Je ne veux pas, mon cher bien-aimé, que ce vilain mois sombre, de jours courts, de brouillard et de déménagement [1], s’achève sans avoir renouveléa avec ton cher petit cœur adoré le bail emphytéotique de la restitus quotidienne. Donc, à partir d’aujourd’hui, je reprends toutes mes douces habitudes, j’allais dire tous mes droits, de Juju. Aussi, vous n’avez qu’à vous bien tenir car, vu la proximité, c’est à bout portant maintenant que je vous décocherai toutes mes tendresses et tous mes baisers. Me voici donc enfin votre voisine ! Il me semble que ce rapprochement de nos deux maisons rapproche aussi nos deux âmes et que nous nous aimerons de plus près à présent qu’il n’y a presque plus d’intervalle entre nos deux personnes.

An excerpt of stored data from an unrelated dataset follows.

(** C5: asked for -1 coefficients on a buffer that librosa rejects,
    [calculate_mfcc] raises from its handler: [np.zeros(-1)] is a
    ValueError.  (The buffer holds NaN, so the validity check fails before
    any transform runs.)  Nor is a non-negative [n_mfcc] enough: asked for
    2^63 coefficients, [np.zeros] raises as well. *)
Lemma calculate_mfcc_counterexample :
  snd (@calculate_mfcc L0 [nan] 16000 (-1) world0) =
    inl (ValueError "negative dimensions are not allowed") /\
  snd (@calculate_mfcc L0 [nan] 16000 (2 ^ 63) world0) =
    inl (ValueError "Maximum allowed dimension exceeded").
Proof. split; reflexivity. Qed.

(** C5 (amended), run on the same buffer with the default 13
    coefficients. *)
Lemma feature_computations_never_raise_witness :
  Np.zeros 13 = inr (repeat 0%float 13) /\
  (exists w' mfcc,
     @calculate_mfcc L0 [nan] 16000 13 world0 = (w', inr mfcc) /\
     forall e, @feature_mfcc L0 [nan] 16000 13 = inl e ->
               mfcc = repeat 0%float 13) /\
  (exists w' lsfm,
     @calculate_lsfm L0 N0 [nan] 2048 512 world0 = (w', inr lsfm) /\
     (forall e, @util_frame L0 [nan] 2048 512 = inl e -> lsfm = 1%float) /\
     (forall frames e,
        @util_frame L0 [nan] 2048 512 = inr frames ->
        @lsfm_loop N0 frames [] = inl e -> lsfm = 1%float)) /\
  (exists w' zcr,
     @calculate_zcr L0 [nan] 2048 512 world0 = (w', inr zcr) /\
     forall e, @feature_zero_crossing_rate L0 [nan] 2048 512 = inl e ->
               zcr = 0%float).
Proof.
  pose proof (@feature_computations_never_raise L0 N0 [nan] 16000 13 2048 512
                world0) as (_ & _ & Hmfcc & Hlsfm & Hzcr).
  split; [ reflexivity | ].
  split; [ exact (proj2 (Hmfcc _ eq_refl)) | ].
  split; [ exact Hlsfm | exact Hzcr ].
Defined.



(** C8: no call of [classify_audio] behaves as the configurable
    classifier asked for 20 coefficients: on the one-sample buffer [1.0]
    the program asks librosa for 13 whatever the framing arguments. *)
Lemma configuration_counterexample :
  ~ exists frame_length hop_length,
      forall (L : Librosa) (N : Numerics) audio sr w,
        classify_audio audio sr frame_length hop_length w =
        classify_configured config_20_coefficients audio sr w.
Proof.
  intros (frame_length & hop_length & H).
  specialize (H L0 N0 [1%float] 16000 world0).
  apply (f_equal (fun r => calls (fst r))) in H.
  change (@classify_audio L0 N0 [1%float] 16000 frame_length hop_length
            world0)
    with (@classify_configured L0 N0
            (interface_config frame_length hop_length)
            [1%float] 16000 world0) in H.
  rewrite !(@classify_configured_calls L0 N0 _ [1%float] 16000 1%float
              world0) in H
    by (reflexivity || (simpl; lia)).
  simpl in H; discriminate.
Qed.

(** C8 (amended), run on the one-sample buffer [1.0] with frames of 1024
    samples every 256. *)
Lemma classify_audio_configuration_witness :
  @classify_audio L0 N0 [1%float] 16000 1024 256 world0 =
    @classify_configured L0 N0 (interface_config 1024 256)
      [1%float] 16000 world0 /\
  calls (fst (@classify_audio L0 N0 [1%float] 16000 1024 256 world0)) =
    [Call_mfcc [1%float] 16000 13;
     Call_frame [1%float] 1024 256;
     Call_zcr [1%float] 1024 256].
Proof.
  apply (@classify_audio_configuration L0 N0 [1%float] 16000 1024 256
           1%float world0); reflexivity.
Defined.

(** C9, run on a one-sample buffer holding NaN: the gate lets it through
    and all three library calls raise. *)
Lemma fallback_features_catch_all_witness :
  Np.mean (Np.abs (repeat 0%float 13)) = 0%float /\
  (0.3 <? 0)%float = false /\
  (0.1 <=? 0)%float = false /\
  ~ rule_noise 1 0 0 /\
  ~ rule_semi_noise 1 0 0 /\
  exists w',
    @classify_audio L0 N0 [nan] 16000 2048 512 world0 =
    (w', inr "None Noise"%string).
Proof.
  apply (@fallback_features_catch_all L0 N0 [nan] 16000 2048 512 nan world0);
    reflexivity.
Defined.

Je crois déjà sentir que j’entre plus avant dans ta vie et je suis sûre que le doux rayonnement de ta présence dore déjà toutes les espérances de bonheur qui remplissent mon pauvre cœur. En attendant que nos deux existences s’enlacent l’une à l’autre encore plus étroitement, je suis heureuse, oh ! oui, bien heureuse, de vivre à côté de toi, de voir tes arbres préparer leur lessive d’hiver, d’entendre les aboiements de tes chiens et de regarder aller et venir autour de ta maison tout ce peuple d’ouvriers, flânant comme un seul homme dont ce serait l’état. Sans compter les échappées de vue de ton lucoot et la perspective trop rare, hélas ! de ton gilet de flanelle rouge. Béni soit le jour où j’ai eu l’inspiration de venir voir cette HOUSE TO BEb LET [2] ! Béniec soit ta persévérante insistance auprès de la vieille et peu facile Allez ! Béni soit tout ce qui, de près ou de loin, a contribué à réaliser ce rêve presque chimérique de notre vie côte à côte et de nos lits presque mitoyens. Béni soit toi, mon doux adoré, béni soit Dieu qui m’accorde cette suprême joie de pouvoir t’aimer presque sous ton regard. Tout ce que le cœur peut donner de reconnaissance et d’adoration, je te le donne ainsi qu’à lui.

Juliette

Bnf, Mss, NAF 16380, f. 269.
Transcription de Mélanie Leclère, assistée de Florence Naugrette.
[Souchon, Massin]

a) « renouvellé ».
b) « by ».
c) « béni ».

Notes

[1Victor Hugo a emménagé à Hauteville House le 5 novembre 1856 ; il note : « Couché pour la première fois à Hauteville House et dans une maison à moi ». Quelques jours après, Juliette Drouet, emménage à La Fallue, d’où elle a vue sur Hauteville House. (O.C. de Victor Hugo, Tableau synchronique, 1855-1860, tome x, Jean Massin, p. 1561) La lacune des lettres de Juliette à Victor depuis le 3 novembre empêche de savoir quel jour Juliette a emménagé dans sa nouvelle maison.

[2L’expression anglaise correcte pour « maison à louer » serait « house for rent ».